Mumsnet has not checked the qualifications of anyone posting here. If you need help urgently or expert advice, please see our domestic violence webguide and/or relationships webguide. Many Mumsnetters experiencing domestic abuse have found this thread helpful: Listen up, everybody

What was this?

30 replies

FridayWorries · 08/11/2024 14:37

Hello, I’ve name changed. I’m a 40-something mum, divorced.

Hadn’t seen my DP for a few weeks (we live in different places). He knew I’d had a rough few weeks and was coming over to look after me, all very promising.

Over the past days, by text, interlaced with these ideas about looking after me, have been lots of sexual innuendo. He made it very clear he really wanted to do it. It got the tone completely wrong but I let it go.

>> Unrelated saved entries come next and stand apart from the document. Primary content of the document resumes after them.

(* ===== verification/GeneratedCodec.v ===== *)
(** The interface of the rest of the development to the messages, [Codec] and
    [ClientCodec], implemented by the generated functions on top of protobuf-c: what
    a caller of [nfs__attr_stat__pack], [nfs__attr_stat__unpack] and their like gets.

    A structure is handed to a generated function as its content ([MessageContents]);
    what the generated function returns is read back by the same schema. *)
From S2P Require Import Prelude Messages Protobuf PbCommon PbRpc PbNfs PbTables ProtobufDecoding MessageContents MessageSchemas RpcSchemas ReceivedMessages.
From S2P Require Import Posix ReadDir ServerState ProcFile RecordMarking Server NfsClient.

(** * The messages that are exchanged *)

Inductive message_kind : Type → Type :=
  | KFHandle : message_kind Nfs.FHandle
  | KSAttrArgs : message_kind Nfs.SAttrArgs
  | KDirOpArgs : message_kind Nfs.DirOpArgs
  | KReadArgs : message_kind Nfs.ReadArgs
  | KWriteArgs : message_kind Nfs.WriteArgs
  | KCreateArgs : message_kind Nfs.CreateArgs
  | KRenameArgs : message_kind Nfs.RenameArgs
  | KLinkArgs : message_kind Nfs.LinkArgs
  | KSymLinkArgs : message_kind Nfs.SymLinkArgs
  | KReadDirArgs : message_kind Nfs.ReadDirArgs
  | KDirPath : message_kind Mount.DirPath
  | KNfsStat : message_kind Nfs.Stat
  | KAttrStat : message_kind Nfs.AttrStat
  | KDirOpRes : message_kind Nfs.DirOpRes
  | KReadLinkRes : message_kind Nfs.ReadLinkRes
  | KReadRes : message_kind Nfs.ReadRes
  | KReadDirRes : message_kind Nfs.ReadDirRes
  | KStatFsRes : message_kind Nfs.StatFsRes
  | KFhStatus : message_kind Mount.FhStatus
  | KRpcMsg : message_kind Rpc.RpcMsg.

Definition schema_of {A} (k : message_kind A) : schema A :=
  match k with
  | KFHandle => nfs_fhandle_schema
  | KSAttrArgs => sattr_args_schema
  | KDirOpArgs => dir_op_args_schema
  | KReadArgs => read_args_schema
  | KWriteArgs => write_args_schema
  | KCreateArgs => create_args_schema
  | KRenameArgs => rename_args_schema
  | KLinkArgs => link_args_schema
  | KSymLinkArgs => symlink_args_schema
  | KReadDirArgs => read_dir_args_schema
  | KDirPath => dirpath_schema
  | KNfsStat => nfs_stat_schema
  | KAttrStat => attr_stat_schema
  | KDirOpRes => dir_op_res_schema
  | KReadLinkRes => read_link_res_schema
  | KReadRes => read_res_schema
  | KReadDirRes => read_dir_res_schema
  | KStatFsRes => stat_fs_res_schema
  | KFhStatus => fh_status_schema
  | KRpcMsg => rpc_msg_schema
  end.

Lemma schema_lawful {A} (k : message_kind A) : lawful (schema_of k).
Proof. destruct k; simpl; unfold nfs_stat_schema; auto with lawful. Qed.

Section functions.
Context `{ProtobufC}.

Definition generated_of {A} (k : message_kind A) : generated :=
  match k with
  | KFHandle => nfs__fhandle
  | KSAttrArgs => nfs__sattr_args
  | KDirOpArgs => nfs__dir_op_args
  | KReadArgs => nfs__read_args
  | KWriteArgs => nfs__write_args
  | KCreateArgs => nfs__create_args
  | KRenameArgs => nfs__rename_args
  | KLinkArgs => nfs__link_args
  | KSymLinkArgs => nfs__sym_link_args
  | KReadDirArgs => nfs__read_dir_args
  | KDirPath => mount__dir_path
  | KNfsStat => nfs__nfs_stat
  | KAttrStat => nfs__attr_stat
  | KDirOpRes => nfs__dir_op_res
  | KReadLinkRes => nfs__read_link_res
  | KReadRes => nfs__read_res
  | KReadDirRes => nfs__read_dir_res
  | KStatFsRes => nfs__stat_fs_res
  | KFhStatus => mount__fh_status
  | KRpcMsg => rpc__rpc_msg
  end.

(** A structure that was initialised with its [__init] function and then filled. *)
Definition in_memory (g : generated) (m : message) : c_message := mkCMessage (base_descriptor (init g)) m.

(** [get_packed_size], a buffer of that size and [pack]. [None]: a failed
    assertion. *)
Definition packed {A} (k : message_kind A) (a : A) : option (list byte) :=
  pack (generated_of k) (in_memory (generated_of k) (to_message (schema_of k) a)).

(** [unpack]: NULL if the bytes are not an encoding of such a message. The
    structures of [Messages] have the constants of an enumeration only: a number that
    is none of them, which protobuf-c keeps in the structure it returns, is NULL here
    too. *)
Definition unpacked {A} (k : message_kind A) (bytes : list byte) : option A :=
  m ← unpack (generated_of k) bytes; of_message (schema_of k) (content m).

(** The packed size of one directory entry that is not linked yet. *)
Definition entry_size (e : Nfs.DirectoryEntry) : option Z :=
  get_packed_size nfs__directory_entries_list (in_memory nfs__directory_entries_list (entries_message e [])).

Lemma generated_functions {A} (k : message_kind A) : generated_of k = functions_of (table_name (schema_of k)).
Proof. by destruct k. Qed.

(** The assertions on the descriptor never fail. *)
Lemma packed_bytes {A} (k : message_kind A) a :
  packed k a = Some (protobuf_c_message_pack (table_name (schema_of k)) (to_message (schema_of k) a)).
Proof. by rw /packed generated_functions /in_memory /= String.eqb_refl. Qed.

Lemma entry_size_value e :
  entry_size e = Some (protobuf_c_message_get_packed_size "nfs__directory_entries_list__descriptor" (entries_message e [])).
Proof. done. Qed.

Definition generated_codec : Codec := {|
  unpack_FHandle := unpacked KFHandle;
  unpack_SAttrArgs := unpacked KSAttrArgs;
  unpack_DirOpArgs := unpacked KDirOpArgs;
  unpack_ReadArgs := unpacked KReadArgs;
  unpack_WriteArgs := unpacked KWriteArgs;
  unpack_CreateArgs := unpacked KCreateArgs;
  unpack_RenameArgs := unpacked KRenameArgs;
  unpack_LinkArgs := unpacked KLinkArgs;
  unpack_SymLinkArgs := unpacked KSymLinkArgs;
  unpack_ReadDirArgs := unpacked KReadDirArgs;
  unpack_DirPath := unpacked KDirPath;
  pack_NfsStat s := default [] (packed KNfsStat s);
  pack_AttrStat r := default [] (packed KAttrStat r);
  pack_DirOpRes r := default [] (packed KDirOpRes r);
  pack_ReadLinkRes r := default [] (packed KReadLinkRes r);
  pack_ReadRes r := default [] (packed KReadRes r);
  pack_ReadDirRes r := default [] (packed KReadDirRes r);
  pack_StatFsRes r := default [] (packed KStatFsRes r);
  pack_FhStatus r := default [] (packed KFhStatus r);
  directory_entry_packed_size e := default 0 (entry_size e);
  unpack_RpcMsg := unpacked KRpcMsg;
  pack_RpcMsg m := default [] (packed KRpcMsg m) |}.

Definition generated_client_codec : ClientCodec := {|
  pack_FHandle a := default [] (packed KFHandle a);
  pack_SAttrArgs a := default [] (packed KSAttrArgs a);
  pack_DirOpArgs a := default [] (packed KDirOpArgs a);
  pack_ReadArgs a := default [] (packed KReadArgs a);
  pack_WriteArgs a := default [] (packed KWriteArgs a);
  pack_CreateArgs a := default [] (packed KCreateArgs a);
  pack_RenameArgs a := default [] (packed KRenameArgs a);
  pack_LinkArgs a := default [] (packed KLinkArgs a);
  pack_SymLinkArgs a := default [] (packed KSymLinkArgs a);
  pack_ReadDirArgs a := default [] (packed KReadDirArgs a);
  pack_DirPath a := default [] (packed KDirPath a);
  unpack_NfsStat := unpacked KNfsStat;
  unpack_AttrStat := unpacked KAttrStat;
  unpack_DirOpRes := unpacked KDirOpRes;
  unpack_ReadLinkRes := unpacked KReadLinkRes;
  unpack_ReadRes := unpacked KReadRes;
  unpack_ReadDirRes := unpacked KReadDirRes;
  unpack_StatFsRes := unpacked KStatFsRes;
  unpack_FhStatus := unpacked KFhStatus |}.
End functions.

(** * What is sent arrives *)

Section laws.
Context `{ProtobufCEncodes tables}.

(** Two structures with the same content have the same encoding. *)
Lemma packed_as {A} (k : message_kind A) a a' :
  to_message (schema_of k) a = to_message (schema_of k) a' → sendable (schema_of k) a' →
  packed_size (to_message (schema_of k) a) < 2 ^ 31 →
  packed k a = Some (encode (to_message (schema_of k) a)) ∧ unpacked k (encode (to_message (schema_of k) a)) = Some a'.
Proof.
  intros Heq Ha Hs. destruct (schema_lawful k a' Ha) as [(d & Hd & Hm) Hback]. rw -Heq in Hm Hback.
  split; [by rw packed_bytes (pack_encodes _ d)|].
  rw /unpacked generated_functions /= (unpack_encoded _ d) //=.
Qed.

(** C13: for every message that client and server exchange, the generated
    [pack] on a structure that can be sent (numbers in the range of their C types,
    strings and cases of unions that are not NULL, empty data and arrays with a NULL
    pointer) does not fail an assertion and writes the documented encoding of its
    fields, and the generated [unpack] of these bytes returns that structure. *)
Theorem generated_code_round_trips {A} (k : message_kind A) a :
  sendable (schema_of k) a → packed_size (to_message (schema_of k) a) < 2 ^ 31 →
  ∃ bytes, packed k a = Some bytes ∧ bytes = encode (to_message (schema_of k) a) ∧ unpacked k bytes = Some a.
Proof. intros Ha Hs. destruct (packed_as k a a) as [Hp Hu]; eauto. Qed.
End laws.

(** * What arrives is well formed *)

Lemma schema_sound {A} (k : message_kind A) : sound (schema_of k).
Proof. destruct k; simpl; auto with sound. Qed.

Section received.
Context `{ProtobufCEncodes tables}.

Lemma unpacked_sendable {A} (k : message_kind A) bytes a : unpacked k bytes = Some a → sendable (schema_of k) a.
Proof.
  rw /unpacked generated_functions /=. destruct (protobuf_c_message_unpack _ bytes) as [m|] eqn:Hm; [|done]. simpl. intros Ha.
  assert (∃ d, tables (table_name (schema_of k)) = Some (MessageDescriptor d)) as [d Hd] by (destruct k; by eexists).
  apply (schema_sound k d m a Hd); [|done]. exact (unpacked_ok _ d bytes m Hd Hm).
Qed.

(** A structure that [unpacked] returns is well formed (its numbers are in the range of their C types, its strings
    and the messages of its unions are not NULL, its data and arrays are NULL only if
    they are empty, and so on in the structures it points to), so that it can be sent
    itself and arrives unchanged. *)
Theorem received_messages_are_well_formed {A} (k : message_kind A) bytes a :
  unpacked k bytes = Some a →
  sendable (schema_of k) a ∧
  (packed_size (to_message (schema_of k) a) < 2 ^ 31 →
   ∃ bytes', packed k a = Some bytes' ∧ unpacked k bytes' = Some a).
Proof.
  intros Ha%unpacked_sendable. split; [done|]. intros Hs. destruct (packed_as k a a eq_refl Ha Hs). eauto.
Qed.

Lemma generated_counts : @CountRange generated_codec.
Proof. intros b r Hr. apply (unpacked_sendable KReadDirArgs) in Hr as (_ & _ & Hc). exact Hc. Qed.

Lemma entries_message_nonempty e : is_Some (Nfs.de_name e) → entries_message e [] ≠ [].
Proof. intros [n Hn]. rw /entries_message /entry_slots /present /= Hn. by destruct (num _). Qed.
End received.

Then, when he did come over yesterday he was really gagging for it, and did lots of sex things I think were very rough given the context: pushing my head down during oral sex and being quite dominant during intercourse, ‘do this, show me this’ rather than focusing on my pleasure, wanting to do all the positions all round the house. I was quite surprised and didn’t say anything about it afterwards, though throughout the sex I was saying ‘be more gentle’ etc.

It’s not his usual style really, he’s often considerate and shy. I feel really upset that he ignored what I needed and behaved like that. Does anyone have a way to make sense of it? Why would a man suddenly act like this? I am often quite into sex but it was obvious I was feeling sensitive and needed something softer.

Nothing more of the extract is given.